Exercise description: Every single record below is to be reproduced exactly.

Data to process:
(* ===== verification/CatalogGenerator.v ===== *)
(** * The toolchain lock generator ([toolchain-catalog.mjs])

    [generateToolchainCatalog]: for each candidate the upstream metadata is
    fetched and cross-checked, the artifacts are downloaded and pinned by size
    and hash, and the resulting lock is validated before it is returned.  The
    parsers of upstream data (Maven metadata, checksum files, the installer's
    zip entries) are modelled as they are written. *)

From S2P Require Import Prelude JsText JsNum JsValue Regex Validators Limits Node TarZst Bundle Content Effects Catalog Downloader ToolchainLock CatalogFetch.
From Stdlib Require Import Ascii.

Definition SUPPORTED_TOOLCHAIN_CANDIDATES : list jsval :=
  map (fun '(mc, kind, version, component, major) =>
    obj [("minecraftVersion", VText mc); ("loader", obj [("kind", VText kind); ("version", VText version)]);
         ("java", obj [("component", VText component); ("major", VInt major)])])%string
  [("1.12.2", "forge", "14.23.5.2859", "jre-legacy", 8);
   ("1.17.1", "fabric", "0.12.12", "java-runtime-alpha", 16);
   ("1.20.1", "fabric", "0.15.11", "java-runtime-gamma", 17);
   ("1.21.1", "neoforge", "21.1.115", "java-runtime-delta", 21);
   ("1.21.1", "neoforge", "21.1.249", "java-runtime-delta", 21);
   ("26.2", "fabric", "0.19.3", "java-runtime-epsilon", 25)]%string.

Definition loader_malformed : exn := tc_failure "loader_metadata_malformed".
Definition minecraft_malformed : exn := tc_failure "minecraft_metadata_malformed".
Definition maven_malformed : exn := tc_failure "maven_metadata_malformed".

(** ** Maven metadata *)
Definition space : re := Cls is_space.
Definition quote : re := Cls (fun c => (c =? 34) || (c =? 39)).
Definition letter : Z -> bool := rng "a" "z" ∪c rng "A" "Z".

(** [/&(?:#\d+|#x[a-f0-9]+|[a-z]+);/i], anywhere *)
Definition entity : re :=
  seqs [anything; lit "&";
        alts [Seq (lit "#") (plus (Cls digit)); seqs [lit "#"; Cls (chr1 "x" ∪c chr1 "X"); plus (Cls hex_any)];
              plus (Cls letter)];
        lit ";"; anything].

Definition encoding_char : Z -> bool := alnum ∪c chr1 "." ∪c chr1 "_" ∪c chr1 "-".

(** The XML declaration at the start, with the white space around it. *)
Definition declaration : re :=
  seqs [Star space; lit "<?xml"; plus space; lit "version="; quote; lit "1.0"; quote;
        opt (seqs [plus space; lit "encoding="; quote; plus (Cls encoding_char); quote]);
        Star space; lit "?>"; Star space].

(** What follows the longest prefix that matches. *)
Fixpoint after_longest (r : re) (s : jsstr) : option jsstr :=
  let here := if nullable r then Some s else None in
  match s with
  | [] => here
  | c :: t => match after_longest (deriv c r) t with Some rest => Some rest | None => here end
  end.

Definition strip_declaration (xml : jsstr) : jsstr := default xml (after_longest declaration xml).

Definition trim_end (s : jsstr) : jsstr := reverse (trim_start (reverse s)).

(** What the element [metadata] holds, when nothing but white space follows it. *)
Definition metadata_body (xml : jsstr) : option jsstr :=
  if starts_with (js "<metadata>") xml then
    let rest := trim_end (zdrop (zlen (js "<metadata>")) xml) in
    if ends_with (js "</metadata>") rest then Some (ztake (zlen rest - zlen (js "</metadata>")) rest) else None
  else None.

(** The text before and after the first occurrence of a mark. *)
Fixpoint cut_at (mark s : jsstr) : option (jsstr * jsstr) :=
  if starts_with mark s then Some ([], zdrop (zlen mark) s)
  else
    match s with
    | [] => None
    | c :: t => match cut_at mark t with Some (before, after) => Some (c :: before, after) | None => None end
    end.

(** What the elements of a name hold, each up to the first closing mark (the
    groups of [matchAll]); every match is not
    empty, so that the length of the text is fuel enough. *)
Fixpoint tag_matches (fuel : nat) (opening closing s : jsstr) : list jsstr :=
  match fuel with
  | O => []
  | S fuel =>
      match cut_at opening s with
      | None => []
      | Some (_, rest) =>
          match cut_at closing rest with
          | None => []
          | Some (inside, after) => inside :: tag_matches fuel opening closing after
          end
      end
  end.

Definition singleTag (value : jsstr) (name : string) : option jsstr :=
  match tag_matches (S (length value)) (js "<" ++ js name ++ js ">") (js "</" ++ js name ++ js ">") value with
  | [x] => Some x
  | _ => None
  end.

(** [/^[A-Za-z0-9_.-]+$/] *)
Definition textTag (value : jsstr) (name : string) : option jsstr :=
  match singleTag value name with
  | Some text => if matches (plus (Cls coord_char)) text then Some text else None
  | None => None
  end.

Definition version_text : Z -> bool := coord_char ∪c chr1 "+".

Fixpoint span (p : Z -> bool) (s : jsstr) : jsstr * jsstr :=
  match s with
  | c :: t => if p c then let '(a, b) := span p t in (c :: a, b) else ([], s)
  | [] => ([], [])
  end.

(** [/<version>([0-9A-Za-z._+-]+)<\/version>/] at the start of the text *)
Definition version_at (s : jsstr) : option (jsstr * jsstr) :=
  if starts_with (js "<version>") s then
    let '(value, rest) := span version_text (zdrop (zlen (js "<version>")) s) in
    if negb (streq value []) && starts_with (js "</version>") rest
    then Some (value, zdrop (zlen (js "</version>")) rest) else None
  else None.

(** The groups of all matches, and the text with the matches removed. *)
Fixpoint scan_versions (fuel : nat) (s : jsstr) : list jsstr * jsstr :=
  match fuel, s with
  | S fuel, c :: t =>
      match version_at s with
      | Some (value, rest) => let '(values, rest') := scan_versions fuel rest in (value :: values, rest')
      | None => let '(values, rest') := scan_versions fuel t in (values, c :: rest')
      end
  | _, _ => ([], s)
  end.

Definition parseMavenMetadata (b : bytes) (expectedGroupId expectedArtifactId : jsstr) : res (list jsstr) :=
  match text_decode b with
  | None => Throw maven_malformed
  | Some xml =>
      if includes (js "<!") xml || matches entity xml then Throw maven_malformed
      else
        match metadata_body (strip_declaration xml) with
        | None => Throw maven_malformed
        | Some metadata =>
            if negb (bool_decide (textTag metadata "groupId" = Some expectedGroupId)) ||
               negb (bool_decide (textTag metadata "artifactId" = Some expectedArtifactId))
            then Throw maven_malformed
            else
              match singleTag metadata "versioning" with
              | Some (_ :: _ as versions) =>
                  match singleTag versions "versions" with
                  | Some (_ :: _ as list) =>
                      let '(values, rest) := scan_versions (length list) list in
                      if (zlen values =? 0) || negb (forallb is_space rest) then Throw maven_malformed else Ok values
                  | _ => Throw maven_malformed
                  end
              | _ => Throw maven_malformed
              end
        end
  end.

(** ** Checksums *)

(** [/^([a-f0-9]{40})(?:\s+\*?[^\s]+)?$/i] *)
Definition sidecar : re :=
  Seq (rep (Cls hex_any) 40 0) (opt (seqs [plus space; opt (lit "*"); plus (Cls (pnot is_space))])).

Definition checksum_missing : exn := tc_failure "upstream_checksum_missing".

Section parsers.
Context `{Unicode} `{Sha1} `{InflateRaw}.

(** The text of a checksum file. *)
Definition sidecar_sha1 (b : bytes) : res jsstr :=
  match text_decode b with
  | None => Throw checksum_missing
  | Some raw =>
      let text := trim raw in
      if matches sidecar text then Ok (toLowerCase (ztake 40 text)) else Throw checksum_missing
  end.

Output:
(* ===== verification/CatalogGenerator.v ===== *)
(** * The toolchain lock generator ([toolchain-catalog.mjs])

    [generateToolchainCatalog]: for each candidate the upstream metadata is
    fetched and cross-checked, the artifacts are downloaded and pinned by size
    and hash, and the resulting lock is validated before it is returned.  The
    parsers of upstream data (Maven metadata, checksum files, the installer's
    zip entries) are modelled as they are written. *)

From S2P Require Import Prelude JsText JsNum JsValue Regex Validators Limits Node TarZst Bundle Content Effects Catalog Downloader ToolchainLock CatalogFetch.
From Stdlib Require Import Ascii.

Definition SUPPORTED_TOOLCHAIN_CANDIDATES : list jsval :=
  map (fun '(mc, kind, version, component, major) =>
    obj [("minecraftVersion", VText mc); ("loader", obj [("kind", VText kind); ("version", VText version)]);
         ("java", obj [("component", VText component); ("major", VInt major)])])%string
  [("1.12.2", "forge", "14.23.5.2859", "jre-legacy", 8);
   ("1.17.1", "fabric", "0.12.12", "java-runtime-alpha", 16);
   ("1.20.1", "fabric", "0.15.11", "java-runtime-gamma", 17);
   ("1.21.1", "neoforge", "21.1.115", "java-runtime-delta", 21);
   ("1.21.1", "neoforge", "21.1.249", "java-runtime-delta", 21);
   ("26.2", "fabric", "0.19.3", "java-runtime-epsilon", 25)]%string.

Definition loader_malformed : exn := tc_failure "loader_metadata_malformed".
Definition minecraft_malformed : exn := tc_failure "minecraft_metadata_malformed".
Definition maven_malformed : exn := tc_failure "maven_metadata_malformed".

(** ** Maven metadata *)
Definition space : re := Cls is_space.
Definition quote : re := Cls (fun c => (c =? 34) || (c =? 39)).
Definition letter : Z -> bool := rng "a" "z" ∪c rng "A" "Z".

(** [/&(?:#\d+|#x[a-f0-9]+|[a-z]+);/i], anywhere *)
Definition entity : re :=
  seqs [anything; lit "&";
        alts [Seq (lit "#") (plus (Cls digit)); seqs [lit "#"; Cls (chr1 "x" ∪c chr1 "X"); plus (Cls hex_any)];
              plus (Cls letter)];
        lit ";"; anything].

Definition encoding_char : Z -> bool := alnum ∪c chr1 "." ∪c chr1 "_" ∪c chr1 "-".

(** The XML declaration at the start, with the white space around it. *)
Definition declaration : re :=
  seqs [Star space; lit "<?xml"; plus space; lit "version="; quote; lit "1.0"; quote;
        opt (seqs [plus space; lit "encoding="; quote; plus (Cls encoding_char); quote]);
        Star space; lit "?>"; Star space].

(** What follows the longest prefix that matches. *)
Fixpoint after_longest (r : re) (s : jsstr) : option jsstr :=
  let here := if nullable r then Some s else None in
  match s with
  | [] => here
  | c :: t => match after_longest (deriv c r) t with Some rest => Some rest | None => here end
  end.

Definition strip_declaration (xml : jsstr) : jsstr := default xml (after_longest declaration xml).

Definition trim_end (s : jsstr) : jsstr := reverse (trim_start (reverse s)).

(** What the element [metadata] holds, when nothing but white space follows it. *)
Definition metadata_body (xml : jsstr) : option jsstr :=
  if starts_with (js "<metadata>") xml then
    let rest := trim_end (zdrop (zlen (js "<metadata>")) xml) in
    if ends_with (js "</metadata>") rest then Some (ztake (zlen rest - zlen (js "</metadata>")) rest) else None
  else None.

(** The text before and after the first occurrence of a mark. *)
Fixpoint cut_at (mark s : jsstr) : option (jsstr * jsstr) :=
  if starts_with mark s then Some ([], zdrop (zlen mark) s)
  else
    match s with
    | [] => None
    | c :: t => match cut_at mark t with Some (before, after) => Some (c :: before, after) | None => None end
    end.

(** What the elements of a name hold, each up to the first closing mark (the
    groups of [matchAll]); every match is not
    empty, so that the length of the text is fuel enough. *)
Fixpoint tag_matches (fuel : nat) (opening closing s : jsstr) : list jsstr :=
  match fuel with
  | O => []
  | S fuel =>
      match cut_at opening s with
      | None => []
      | Some (_, rest) =>
          match cut_at closing rest with
          | None => []
          | Some (inside, after) => inside :: tag_matches fuel opening closing after
          end
      end
  end.

Definition singleTag (value : jsstr) (name : string) : option jsstr :=
  match tag_matches (S (length value)) (js "<" ++ js name ++ js ">") (js "</" ++ js name ++ js ">") value with
  | [x] => Some x
  | _ => None
  end.

(** [/^[A-Za-z0-9_.-]+$/] *)
Definition textTag (value : jsstr) (name : string) : option jsstr :=
  match singleTag value name with
  | Some text => if matches (plus (Cls coord_char)) text then Some text else None
  | None => None
  end.

Definition version_text : Z -> bool := coord_char ∪c chr1 "+".

Fixpoint span (p : Z -> bool) (s : jsstr) : jsstr * jsstr :=
  match s with
  | c :: t => if p c then let '(a, b) := span p t in (c :: a, b) else ([], s)
  | [] => ([], [])
  end.

(** [/<version>([0-9A-Za-z._+-]+)<\/version>/] at the start of the text *)
Definition version_at (s : jsstr) : option (jsstr * jsstr) :=
  if starts_with (js "<version>") s then
    let '(value, rest) := span version_text (zdrop (zlen (js "<version>")) s) in
    if negb (streq value []) && starts_with (js "</version>") rest
    then Some (value, zdrop (zlen (js "</version>")) rest) else None
  else None.

(** The groups of all matches, and the text with the matches removed. *)
Fixpoint scan_versions (fuel : nat) (s : jsstr) : list jsstr * jsstr :=
  match fuel, s with
  | S fuel, c :: t =>
      match version_at s with
      | Some (value, rest) => let '(values, rest') := scan_versions fuel rest in (value :: values, rest')
      | None => let '(values, rest') := scan_versions fuel t in (values, c :: rest')
      end
  | _, _ => ([], s)
  end.

Definition parseMavenMetadata (b : bytes) (expectedGroupId expectedArtifactId : jsstr) : res (list jsstr) :=
  match text_decode b with
  | None => Throw maven_malformed
  | Some xml =>
      if includes (js "<!") xml || matches entity xml then Throw maven_malformed
      else
        match metadata_body (strip_declaration xml) with
        | None => Throw maven_malformed
        | Some metadata =>
            if negb (bool_decide (textTag metadata "groupId" = Some expectedGroupId)) ||
               negb (bool_decide (textTag metadata "artifactId" = Some expectedArtifactId))
            then Throw maven_malformed
            else
              match singleTag metadata "versioning" with
              | Some (_ :: _ as versions) =>
                  match singleTag versions "versions" with
                  | Some (_ :: _ as list) =>
                      let '(values, rest) := scan_versions (length list) list in
                      if (zlen values =? 0) || negb (forallb is_space rest) then Throw maven_malformed else Ok values
                  | _ => Throw maven_malformed
                  end
              | _ => Throw maven_malformed
              end
        end
  end.

(** ** Checksums *)

(** [/^([a-f0-9]{40})(?:\s+\*?[^\s]+)?$/i] *)
Definition sidecar : re :=
  Seq (rep (Cls hex_any) 40 0) (opt (seqs [plus space; opt (lit "*"); plus (Cls (pnot is_space))])).

Definition checksum_missing : exn := tc_failure "upstream_checksum_missing".

Section parsers.
Context `{Unicode} `{Sha1} `{InflateRaw}.

(** The text of a checksum file. *)
Definition sidecar_sha1 (b : bytes) : res jsstr :=
  match text_decode b with
  | None => Throw checksum_missing
  | Some raw =>
      let text := trim raw in
      if matches sidecar text then Ok (toLowerCase (ztake 40 text)) else Throw checksum_missing
  end.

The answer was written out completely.